◆ Problem to solve
Only one stretch of the data is wanted: the line containing "Fixpoint py_in (needle", the line containing "if ((65 <=? c)", and every line between them, copied exactly.

◆ Data to process
□ □ □

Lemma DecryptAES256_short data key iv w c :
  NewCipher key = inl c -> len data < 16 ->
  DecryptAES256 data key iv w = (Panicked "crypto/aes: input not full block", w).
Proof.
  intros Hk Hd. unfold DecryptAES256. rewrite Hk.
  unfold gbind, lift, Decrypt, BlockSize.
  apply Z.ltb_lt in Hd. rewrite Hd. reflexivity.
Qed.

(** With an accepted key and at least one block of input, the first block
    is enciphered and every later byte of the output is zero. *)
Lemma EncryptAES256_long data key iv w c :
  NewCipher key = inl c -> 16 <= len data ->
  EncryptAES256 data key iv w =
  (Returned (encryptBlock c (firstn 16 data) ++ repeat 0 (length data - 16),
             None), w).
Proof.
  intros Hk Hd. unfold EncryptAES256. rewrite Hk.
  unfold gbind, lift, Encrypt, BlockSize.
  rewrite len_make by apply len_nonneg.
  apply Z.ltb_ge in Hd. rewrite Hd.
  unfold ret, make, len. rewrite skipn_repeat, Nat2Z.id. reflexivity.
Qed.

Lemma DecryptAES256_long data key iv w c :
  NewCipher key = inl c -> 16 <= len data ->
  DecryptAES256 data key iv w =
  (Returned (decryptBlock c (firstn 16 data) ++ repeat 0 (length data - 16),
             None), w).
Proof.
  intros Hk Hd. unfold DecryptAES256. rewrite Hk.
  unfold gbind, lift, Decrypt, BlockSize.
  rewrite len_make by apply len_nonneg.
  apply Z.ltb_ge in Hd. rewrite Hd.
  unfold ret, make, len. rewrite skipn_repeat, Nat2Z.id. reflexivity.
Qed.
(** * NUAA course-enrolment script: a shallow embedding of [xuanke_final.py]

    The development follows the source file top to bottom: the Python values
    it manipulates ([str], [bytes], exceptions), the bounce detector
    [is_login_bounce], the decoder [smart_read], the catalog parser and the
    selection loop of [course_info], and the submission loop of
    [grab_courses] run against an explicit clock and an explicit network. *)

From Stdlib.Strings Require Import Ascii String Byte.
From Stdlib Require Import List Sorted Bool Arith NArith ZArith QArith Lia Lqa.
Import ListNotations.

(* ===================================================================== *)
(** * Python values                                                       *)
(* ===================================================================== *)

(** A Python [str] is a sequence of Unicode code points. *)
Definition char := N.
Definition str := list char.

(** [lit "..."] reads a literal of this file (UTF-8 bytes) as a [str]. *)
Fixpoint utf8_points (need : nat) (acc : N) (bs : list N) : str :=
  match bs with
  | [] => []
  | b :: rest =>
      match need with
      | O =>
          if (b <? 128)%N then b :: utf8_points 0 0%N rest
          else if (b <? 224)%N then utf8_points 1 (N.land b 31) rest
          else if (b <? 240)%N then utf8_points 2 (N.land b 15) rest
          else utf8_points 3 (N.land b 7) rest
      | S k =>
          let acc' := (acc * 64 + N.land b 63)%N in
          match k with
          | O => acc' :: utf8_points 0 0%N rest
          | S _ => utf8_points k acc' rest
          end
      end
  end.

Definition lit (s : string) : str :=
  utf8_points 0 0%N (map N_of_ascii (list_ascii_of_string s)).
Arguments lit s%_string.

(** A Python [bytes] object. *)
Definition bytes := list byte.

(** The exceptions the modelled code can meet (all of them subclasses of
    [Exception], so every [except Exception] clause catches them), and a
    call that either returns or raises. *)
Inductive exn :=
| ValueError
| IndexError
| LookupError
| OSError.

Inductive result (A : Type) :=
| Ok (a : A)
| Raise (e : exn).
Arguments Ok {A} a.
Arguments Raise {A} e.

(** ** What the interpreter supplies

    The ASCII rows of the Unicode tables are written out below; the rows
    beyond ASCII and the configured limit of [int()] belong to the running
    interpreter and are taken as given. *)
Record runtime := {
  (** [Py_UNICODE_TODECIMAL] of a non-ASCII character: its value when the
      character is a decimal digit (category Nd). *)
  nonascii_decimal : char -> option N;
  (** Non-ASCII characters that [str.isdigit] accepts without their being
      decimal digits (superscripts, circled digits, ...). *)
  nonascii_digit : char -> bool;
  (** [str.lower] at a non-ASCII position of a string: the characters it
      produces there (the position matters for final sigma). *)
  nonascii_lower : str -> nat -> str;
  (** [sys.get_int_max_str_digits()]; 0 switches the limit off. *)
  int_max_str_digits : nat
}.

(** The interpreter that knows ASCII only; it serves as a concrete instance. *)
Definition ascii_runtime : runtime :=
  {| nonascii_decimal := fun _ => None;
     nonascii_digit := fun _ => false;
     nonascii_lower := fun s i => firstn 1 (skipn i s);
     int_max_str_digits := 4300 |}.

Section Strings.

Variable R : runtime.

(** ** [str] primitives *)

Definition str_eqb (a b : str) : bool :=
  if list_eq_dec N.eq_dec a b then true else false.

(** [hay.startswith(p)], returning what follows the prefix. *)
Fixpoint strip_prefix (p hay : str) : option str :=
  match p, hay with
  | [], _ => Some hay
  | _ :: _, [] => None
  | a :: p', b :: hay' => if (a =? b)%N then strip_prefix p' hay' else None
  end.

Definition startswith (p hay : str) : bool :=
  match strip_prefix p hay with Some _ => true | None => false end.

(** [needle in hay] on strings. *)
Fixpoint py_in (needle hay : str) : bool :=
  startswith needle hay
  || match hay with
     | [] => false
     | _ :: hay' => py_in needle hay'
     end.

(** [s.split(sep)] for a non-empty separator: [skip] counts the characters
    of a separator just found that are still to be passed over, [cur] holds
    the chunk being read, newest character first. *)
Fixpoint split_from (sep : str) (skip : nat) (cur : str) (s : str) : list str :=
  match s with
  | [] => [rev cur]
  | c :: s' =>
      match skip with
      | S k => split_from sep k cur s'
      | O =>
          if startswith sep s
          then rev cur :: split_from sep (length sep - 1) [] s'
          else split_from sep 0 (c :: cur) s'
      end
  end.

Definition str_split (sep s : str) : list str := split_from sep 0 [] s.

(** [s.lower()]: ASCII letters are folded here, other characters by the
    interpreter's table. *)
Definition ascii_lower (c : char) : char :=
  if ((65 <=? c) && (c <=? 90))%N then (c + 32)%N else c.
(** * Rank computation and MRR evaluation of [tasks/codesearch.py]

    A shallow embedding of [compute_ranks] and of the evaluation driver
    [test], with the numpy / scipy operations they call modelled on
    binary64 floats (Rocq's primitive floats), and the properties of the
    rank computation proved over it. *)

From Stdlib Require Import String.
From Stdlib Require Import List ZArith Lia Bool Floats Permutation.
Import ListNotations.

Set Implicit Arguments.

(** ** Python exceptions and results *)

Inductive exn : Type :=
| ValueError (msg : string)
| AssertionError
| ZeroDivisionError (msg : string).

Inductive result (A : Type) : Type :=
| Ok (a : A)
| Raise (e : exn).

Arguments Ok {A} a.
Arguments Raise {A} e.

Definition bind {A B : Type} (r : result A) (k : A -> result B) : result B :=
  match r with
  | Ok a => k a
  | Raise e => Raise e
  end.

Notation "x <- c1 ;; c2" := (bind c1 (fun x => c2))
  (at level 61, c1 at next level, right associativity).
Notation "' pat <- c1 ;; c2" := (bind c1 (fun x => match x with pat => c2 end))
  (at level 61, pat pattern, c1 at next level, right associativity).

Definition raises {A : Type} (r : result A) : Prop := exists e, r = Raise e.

□ □ □

◆ Your response
Fixpoint py_in (needle hay : str) : bool :=
  startswith needle hay
  || match hay with
     | [] => false
     | _ :: hay' => py_in needle hay'
     end.

(** [s.split(sep)] for a non-empty separator: [skip] counts the characters
    of a separator just found that are still to be passed over, [cur] holds
    the chunk being read, newest character first. *)
Fixpoint split_from (sep : str) (skip : nat) (cur : str) (s : str) : list str :=
  match s with
  | [] => [rev cur]
  | c :: s' =>
      match skip with
      | S k => split_from sep k cur s'
      | O =>
          if startswith sep s
          then rev cur :: split_from sep (length sep - 1) [] s'
          else split_from sep 0 (c :: cur) s'
      end
  end.

Definition str_split (sep s : str) : list str := split_from sep 0 [] s.

(** [s.lower()]: ASCII letters are folded here, other characters by the
    interpreter's table. *)
Definition ascii_lower (c : char) : char :=
  if ((65 <=? c) && (c <=? 90))%N then (c + 32)%N else c.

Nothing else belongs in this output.